** Input material **

(* ===== verification/CtxData.v ===== *)
(** * The saved contexts of the processors

    The data of lib/el3_runtime/aarch64/context_mgmt.c and the pointers of
    bl31/bl31_context_mgmt.c: every processor has one context per security state,
    through which the monitor returns to a lower exception level.  The contexts
    are read and written by the interrupt framework ([IntrMgmt]), the context
    library ([CtxMgmt]), PSCI and the OP-TEE dispatcher. *)

From S2P Require Import Prelude Machine Gic.
Import Gic.
#[local] Open Scope Z_scope.
#[local] Open Scope c_scope.

Module CtxData.

(** A context: x0 to x30, the EL3 state, and the two EL1 registers that the
    sources set; the other EL1 registers are 0 after [cm_setup_context]. *)
Record cpu_context := CpuContext {
  gp_regs : list Z;
  ctx_scr_el3 : Z;
  ctx_elr_el3 : Z;
  ctx_spsr_el3 : Z;
  ctx_sctlr_el1 : Z;
  ctx_actlr_el1 : Z
}.
Definition zero_context : cpu_context := CpuContext (repeat 0 31) 0 0 0 0 0.
Definition set_scr (x : Z) (c : cpu_context) : cpu_context :=
  CpuContext (gp_regs c) x (ctx_elr_el3 c) (ctx_spsr_el3 c) (ctx_sctlr_el1 c) (ctx_actlr_el1 c).
Definition set_elr (x : Z) (c : cpu_context) : cpu_context :=
  CpuContext (gp_regs c) (ctx_scr_el3 c) x (ctx_spsr_el3 c) (ctx_sctlr_el1 c) (ctx_actlr_el1 c).
Definition set_spsr (x : Z) (c : cpu_context) : cpu_context :=
  CpuContext (gp_regs c) (ctx_scr_el3 c) (ctx_elr_el3 c) x (ctx_sctlr_el1 c) (ctx_actlr_el1 c).
Definition set_gp_regs (l : list Z) (c : cpu_context) : cpu_context :=
  CpuContext l (ctx_scr_el3 c) (ctx_elr_el3 c) (ctx_spsr_el3 c) (ctx_sctlr_el1 c) (ctx_actlr_el1 c).

(** The per-processor pointer to the context of a security state.  Only one
    object is ever stored in a slot ([psci_ns_context[i]] in the non-secure
    one, [opteed_sp_context[i].cpu_ctx] in the secure one), so a slot is that
    object with a flag for "the pointer is set". *)
Record slot := Slot { linked : bool; object : cpu_context }.

(** [cpu_contexts !! cpu !! security_state] *)
Record ctx_vars := CtxVars { cpu_contexts : list (list slot) }.

Definition SCR_VALID_BIT_MASK : Z := 0x2f8f.

Section Ops.
Context `{Env} {V : Type} `{!Has ctx_vars V}.

(** bl31_context_mgmt.c; [cpu] is the executing processor where the C function
    works on its own data. *)
Definition cm_get_slot (cpu security_state : Z) : M V slot :=
  c_assert (sec_state_is_valid security_state) ;;
  l <- gets cpu_contexts ;;
  per_cpu <- aread l cpu ;;
  aread per_cpu security_state.

Definition cm_put_slot (cpu security_state : Z) (x : slot) : M V unit :=
  l <- gets cpu_contexts ;;
  per_cpu <- aread l cpu ;;
  per_cpu' <- awrite per_cpu security_state x ;;
  l' <- awrite l cpu per_cpu' ;;
  mods (fun _ => CtxVars l').

Definition cm_get_context_by_index (cpu security_state : Z) : M V (option cpu_context) :=
  x <- cm_get_slot cpu security_state ;;
  ret (if linked x then Some (object x) else None).

Definition cm_set_context_by_index (cpu security_state : Z) : M V unit :=
  x <- cm_get_slot cpu security_state ;;
  cm_put_slot cpu security_state (Slot true (object x)).

(** [assert(ctx != NULL)], then a change of the object. *)
Definition cm_update (cpu security_state : Z) (f : cpu_context -> cpu_context) : M V unit :=
  ctx <- cm_get_context_by_index cpu security_state ;;
  c_assert (bool_decide (is_Some ctx)) ;;
  c <- deref ctx ;;
  cm_put_slot cpu security_state (Slot true (f c)).

(** The assertions come before the word is read. *)
Definition cm_write_scr_el3_bit (cpu security_state bit_pos value : Z) : M V unit :=
  ctx <- cm_get_context_by_index cpu security_state ;;
  c_assert (bool_decide (is_Some ctx)) ;;
  c_assert (negb (((shl64 1 bit_pos) .& SCR_VALID_BIT_MASK) =? 0)) ;;
  c_assert (value <=? 1) ;;
  cm_update cpu security_state (fun c =>
    let scr := ctx_scr_el3 c .& (u64 (Z.lnot (shl64 1 bit_pos))) in
    set_scr (scr .| shl64 value bit_pos) c).

End Ops.

(** ** The shape of the table *)

(** Four processors with two slots each, the non-secure one linked. *)
Definition slots_ok (per_cpu : list slot) : Prop :=
  exists s n, per_cpu = [s; n] /\ linked n = true.
Definition ctx_ok (c : ctx_vars) : Prop :=
  length (cpu_contexts c) = 4%nat /\ Forall slots_ok (cpu_contexts c).

(** The context of processor [j] for a security state (0 or 1), when the slot is
    linked; the slot with another object in it. *)
Definition context_of (ss : nat) (c : ctx_vars) (j : nat) : option cpu_context :=
  per_cpu ← cpu_contexts c !! j;
  x ← per_cpu !! ss;
  if linked x then Some (object x) else None.
Definition put_context (ss j : nat) (x : cpu_context) (c : ctx_vars) : ctx_vars :=
  CtxVars (alter (fun per_cpu => <[ss := Slot true x]> per_cpu) j (cpu_contexts c)).
Abbreviation ns_context := (context_of 1).
Abbreviation put_ns := (put_context 1).
Abbreviation s_context := (context_of 0).
Abbreviation put_s := (put_context 0).


(** Four processors with two slots each, linked or not. *)
Definition ctx_shape (c : ctx_vars) : Prop :=
  length (cpu_contexts c) = 4%nat /\ Forall (fun per_cpu => length per_cpu = 2%nat) (cpu_contexts c).

(** The control word of the context of processor [j], if it is linked. *)
Definition upd_scr (f : Z -> Z) (ss j : nat) (c : ctx_vars) : ctx_vars :=
  match context_of ss c j with
  | Some x => put_context ss j (set_scr (f (ctx_scr_el3 x)) x) c
  | None => c
  end.

Section Facts.
Context `{Env} {V : Type} `{!Has ctx_vars V}.
Implicit Types (d : Dev) (l : list event) (h : list lock_id) (v : V).

Lemma last_bind {A} (m : M V A) s : bind m ret s = m s.
Proof. unfold bind. by destruct (m s) as [[a|x] s']. Qed.

Lemma slot_ns c j : ctx_ok c -> (j < 4)%nat -> exists x, ns_context c j = Some x.
Proof.
  intros [Hl Hs] Hj. destruct (lookup_lt_is_Some_2 (cpu_contexts c) j) as [per_cpu Hp]; [lia|].
  rewrite Forall_lookup in Hs. destruct (Hs _ _ Hp) as (s & [b x] & -> & Hb). simpl in Hb. subst b.
  exists x. unfold context_of. by rewrite Hp.
Qed.

Lemma ok_shape c : ctx_ok c -> ctx_shape c.
Proof.
  intros [Hl Hs]. split; [done|]. eapply Forall_impl; [|exact Hs]. by intros per_cpu (s & n & -> & _).
Qed.

Lemma slot_at ss c j x : ctx_ok c -> context_of ss c j = Some x -> exists per_cpu,
  cpu_contexts c !! j = Some per_cpu /\ length per_cpu = 2%nat /\ per_cpu !! ss = Some (Slot true x) /\
  (j < 4)%nat /\ (ss < 2)%nat.
Proof.
  intros [Hl Hs] Hx. unfold context_of in Hx.
  destruct (cpu_contexts c !! j) as [per_cpu|] eqn:Hp; [|done]. simpl in Hx.
  destruct (per_cpu !! ss) as [[b y]|] eqn:Hy; [|done]. destruct b; [|done]. simplify_eq/=.
  rewrite Forall_lookup in Hs. destruct (Hs _ _ Hp) as (s & n & -> & _).
  exists [s; n]. apply lookup_lt_Some in Hp, Hy as Hy2. split; [done|]. split; [done|]. split; [done|].
  simpl in Hy2. lia.
Qed.

Lemma put_ok ss c j x : ctx_ok c -> ctx_ok (put_context ss j x c).
Proof.
  intros [Hl Hs]. split; simpl; [by rewrite length_alter|].
  apply Forall_alter; [done|]. intros per_cpu Hp _.
  rewrite Forall_lookup in Hs. destruct (Hs _ _ Hp) as (s & n & -> & Hb).
  destruct ss as [|[|ss]]; simpl; by do 2 eexists.
Qed.

Lemma put_same ss c j x y : ctx_ok c -> context_of ss c j = Some y ->
  context_of ss (put_context ss j x c) j = Some x.
Proof.
  intros Hc Hy. destruct (slot_at _ _ _ _ Hc Hy) as (per_cpu & Hp & Hl & _ & _ & Hss).
  unfold context_of, put_context. simpl. rewrite list_lookup_alter_eq, Hp. simpl.
  by rewrite list_lookup_insert_eq by lia.
Qed.

Lemma put_new ss c j x : ctx_ok c -> (j < 4)%nat -> (ss < 2)%nat ->
  context_of ss (put_context ss j x c) j = Some x.
Proof.
  intros [Hl Hs] Hj Hss. destruct (lookup_lt_is_Some_2 (cpu_contexts c) j) as [per_cpu Hp]; [lia|].
  rewrite Forall_lookup in Hs. destruct (Hs _ _ Hp) as (s & n & -> & _).
  unfold context_of, put_context. simpl. rewrite list_lookup_alter_eq, Hp. simpl.
  by rewrite list_lookup_insert_eq.
Qed.

Lemma put_other ss ss' c j k x : ss <> ss' \/ j <> k ->
  context_of ss' (put_context ss j x c) k = context_of ss' c k.
Proof.
  intros Hne. unfold context_of, put_context. simpl. destruct (decide (k = j)) as [->|Hk].
  - rewrite list_lookup_alter_eq. destruct (cpu_contexts c !! j) as [per_cpu|]; [|done]. simpl.
    destruct Hne as [Hne|[]]; [|done]. by rewrite list_lookup_insert_ne.
  - by rewrite list_lookup_alter_ne.
Qed.

Lemma put_twice ss c j x y : put_context ss j x (put_context ss j y c) = put_context ss j x c.
Proof.
  unfold put_context. simpl. f_equal. apply list_eq. intros n. destruct (decide (n = j)) as [->|Hne].
  - rewrite !list_lookup_alter_eq. destruct (cpu_contexts c !! j) as [per_cpu|]; [|done].
    simpl. by rewrite list_insert_insert_eq.
  - by rewrite !list_lookup_alter_ne by done.
Qed.

(** Reading and replacing the context. *)
Lemma get_slot_run {B} (k : slot -> M V B) ss j per_cpu x d l h v : (ss < 2)%nat ->
  cpu_contexts (sget v) !! j = Some per_cpu -> per_cpu !! ss = Some x ->
  bind (cm_get_slot (Z.of_nat j) (Z.of_nat ss)) k (St d l h v) = k x (St d l h v).
Proof.
  intros Hss Hp Hx. unfold cm_get_slot.
  assert (sec_state_is_valid (Z.of_nat ss) = true) as -> by by destruct ss as [|[|]]; [..|lia].
  run. rewrite (run_bind_aread_nat _ _ per_cpu) by done. run. by rewrite (run_bind_aread_nat _ _ x) by done.
Qed.

Lemma put_slot_run {B} (k : unit -> M V B) ss j per_cpu x d l h v : (ss < 2)%nat ->
  cpu_contexts (sget v) !! j = Some per_cpu -> length per_cpu = 2%nat ->
  bind (cm_put_slot (Z.of_nat j) (Z.of_nat ss) (Slot true x)) k (St d l h v) =
  k tt (St d l h (sput (put_context ss j x (sget v)) v)).
Proof.
  intros Hss Hp Hl. unfold cm_put_slot. run. rewrite (run_bind_aread_nat _ _ per_cpu) by done. run.
  rewrite run_bind_awrite_nat by lia. run. rewrite run_bind_awrite_nat by by eapply lookup_lt_Some. run.
  do 4 f_equal. unfold put_context. f_equal.
  apply list_eq. intros n. destruct (decide (n = j)) as [->|Hne].
  - rewrite list_lookup_alter_eq, Hp. apply list_lookup_insert_eq. by eapply lookup_lt_Some.
  - by rewrite list_lookup_alter_ne, list_lookup_insert_ne by done.
Qed.

Lemma get_ctx_run {B} (k : option cpu_context -> M V B) ss j x d l h v :
  ctx_ok (sget v) -> context_of ss (sget v) j = Some x ->
  bind (cm_get_context_by_index (Z.of_nat j) (Z.of_nat ss)) k (St d l h v) = k (Some x) (St d l h v).
Proof.
  intros Hc Hx. destruct (slot_at _ _ _ _ Hc Hx) as (per_cpu & Hp & Hl & Hy & Hj & Hss).
  unfold cm_get_context_by_index. run. rewrite (get_slot_run _ ss j per_cpu (Slot true x)) by done. by run.
Qed.

Lemma update_run {B} (k : unit -> M V B) f ss j x d l h v :
  ctx_ok (sget v) -> context_of ss (sget v) j = Some x ->
  bind (cm_update (Z.of_nat j) (Z.of_nat ss) f) k (St d l h v) =
  k tt (St d l h (sput (put_context ss j (f x) (sget v)) v)).
Proof.
  intros Hc Hx. unfold cm_update. run. rewrite (get_ctx_run _ ss j x) by done.
  rewrite bool_decide_eq_true_2 by done. cbn [deref]. run.
  destruct (slot_at _ _ _ _ Hc Hx) as (per_cpu & Hp & Hl & Hy & Hj & Hss).
  by rewrite (put_slot_run _ ss j per_cpu) by done.
Qed.

(** [cm_set_context_by_index]: the slot gets linked. *)
Lemma link_run {B} (k : unit -> M V B) ss j d l h v : ctx_ok (sget v) -> (j < 4)%nat -> (ss < 2)%nat ->
  exists x, bind (cm_set_context_by_index (Z.of_nat j) (Z.of_nat ss)) k (St d l h v) =
    k tt (St d l h (sput (put_context ss j x (sget v)) v)).
Proof.
  intros [Hl Hs] Hj Hss. destruct (lookup_lt_is_Some_2 (cpu_contexts (sget v)) j) as [per_cpu Hp]; [lia|].
  rewrite Forall_lookup in Hs. destruct (Hs _ _ Hp) as (s & n & -> & _).
  destruct (lookup_lt_is_Some_2 [s; n] ss) as [x Hx]; [done|].
  exists (object x). unfold cm_set_context_by_index. run. rewrite (get_slot_run _ ss j [s; n] x) by done.
  by rewrite (put_slot_run _ ss j [s; n]) by done.
Qed.

(** ** The control word, with the slots linked or not *)

Lemma shape_slots c j : ctx_shape c -> (j < 4)%nat -> exists s n, cpu_contexts c !! j = Some [s; n].
Proof.
  intros [Hl Hs] Hj. destruct (lookup_lt_is_Some_2 (cpu_contexts c) j) as [per_cpu Hp]; [lia|].
  rewrite Forall_lookup in Hs. pose proof (Hs _ _ Hp) as H2.
  destruct per_cpu as [|s [|n []]]; try done. by exists s, n.
Qed.

Lemma shape_put ss j x c : ctx_shape c -> ctx_shape (put_context ss j x c).
Proof.
  intros [Hl Hs]. split; simpl; [by rewrite length_alter|].
  apply Forall_alter; [done|]. intros per_cpu Hp _. rewrite length_insert.
  rewrite Forall_lookup in Hs. by apply (Hs j).
Qed.

Lemma upd_scr_shape f ss j c : ctx_shape c -> ctx_shape (upd_scr f ss j c).
Proof. intros Hc. unfold upd_scr. destruct (context_of ss c j); [by apply shape_put|done]. Qed.

Lemma upd_scr_ok f ss j c : ctx_ok c -> ctx_ok (upd_scr f ss j c).
Proof. intros Hc. unfold upd_scr. destruct (context_of ss c j); [by apply put_ok|done]. Qed.

Lemma upd_scr_same f ss j c : ctx_shape c ->
  context_of ss (upd_scr f ss j c) j =
  option_map (fun x => set_scr (f (ctx_scr_el3 x)) x) (context_of ss c j).
Proof.
  intros [Hl Hs]. unfold upd_scr. destruct (context_of ss c j) as [x|] eqn:Hx; [|by rewrite Hx].
  unfold context_of in Hx. destruct (cpu_contexts c !! j) as [per_cpu|] eqn:Hp; [|done]. simpl in Hx.
  destruct (per_cpu !! ss) as [y|] eqn:Hy; [|done]. apply lookup_lt_Some in Hy.
  unfold context_of, put_context. simpl. rewrite list_lookup_alter_eq, Hp. simpl.
  by rewrite list_lookup_insert_eq.
Qed.

Lemma upd_scr_other f ss ss' j k c : ss <> ss' \/ j <> k ->
  context_of ss' (upd_scr f ss j c) k = context_of ss' c k.
Proof. intros Hne. unfold upd_scr. destruct (context_of ss c j); [by apply put_other|done]. Qed.

Lemma get_any_run {B} (k : option cpu_context -> M V B) ss j d l h v :
  ctx_shape (sget v) -> (j < 4)%nat -> (ss < 2)%nat ->
  bind (cm_get_context_by_index (Z.of_nat j) (Z.of_nat ss)) k (St d l h v) =
  k (context_of ss (sget v) j) (St d l h v).
Proof.
  intros Hc Hj Hss. destruct (shape_slots _ j Hc Hj) as (s & n & Hp).
  destruct (lookup_lt_is_Some_2 [s; n] ss) as [x Hx]; [done|].
  unfold cm_get_context_by_index. run. rewrite (get_slot_run _ ss j [s; n] x) by done. run.
  unfold context_of. rewrite Hp. simpl. by rewrite Hx.
Qed.

(** A bit of the word of a linked context. *)
Definition put_bit (z pos b : Z) : Z :=
  Z.lor (Z.land z (u64 (Z.lnot (shl64 1 pos)))) (shl64 b pos).

Lemma write_scr_run {B} (k : unit -> M V B) ss j x pos b d l h v :
  ctx_shape (sget v) -> (j < 4)%nat -> (ss < 2)%nat -> context_of ss (sget v) j = Some x ->
  shl64 1 pos .& SCR_VALID_BIT_MASK <> 0 -> b <= 1 ->
  bind (cm_write_scr_el3_bit (Z.of_nat j) (Z.of_nat ss) pos b) k (St d l h v) =
  k tt (St d l h (sput (upd_scr (fun z => put_bit z pos b) ss j (sget v)) v)).
Proof.
  intros Hc Hj Hss Hx Hpos Hb. unfold cm_write_scr_el3_bit, cm_update. run.
  rewrite get_any_run, Hx by done. rewrite bool_decide_eq_true_2 by done.
  rewrite (proj2 (Z.eqb_neq _ 0)) by done. rewrite (proj2 (Z.leb_le b 1)) by done. run.
  rewrite get_any_run, Hx by done. rewrite bool_decide_eq_true_2 by done. cbn [deref]. run.
  destruct (shape_slots _ j Hc Hj) as (s & n & Hp).
  rewrite (put_slot_run _ ss j [s; n]) by done. unfold upd_scr. by rewrite Hx.
Qed.

End Facts.
End CtxData.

** Description of the task **
After reading the records above, work out how many lines contain "each" and give that number only.

** Output below **
2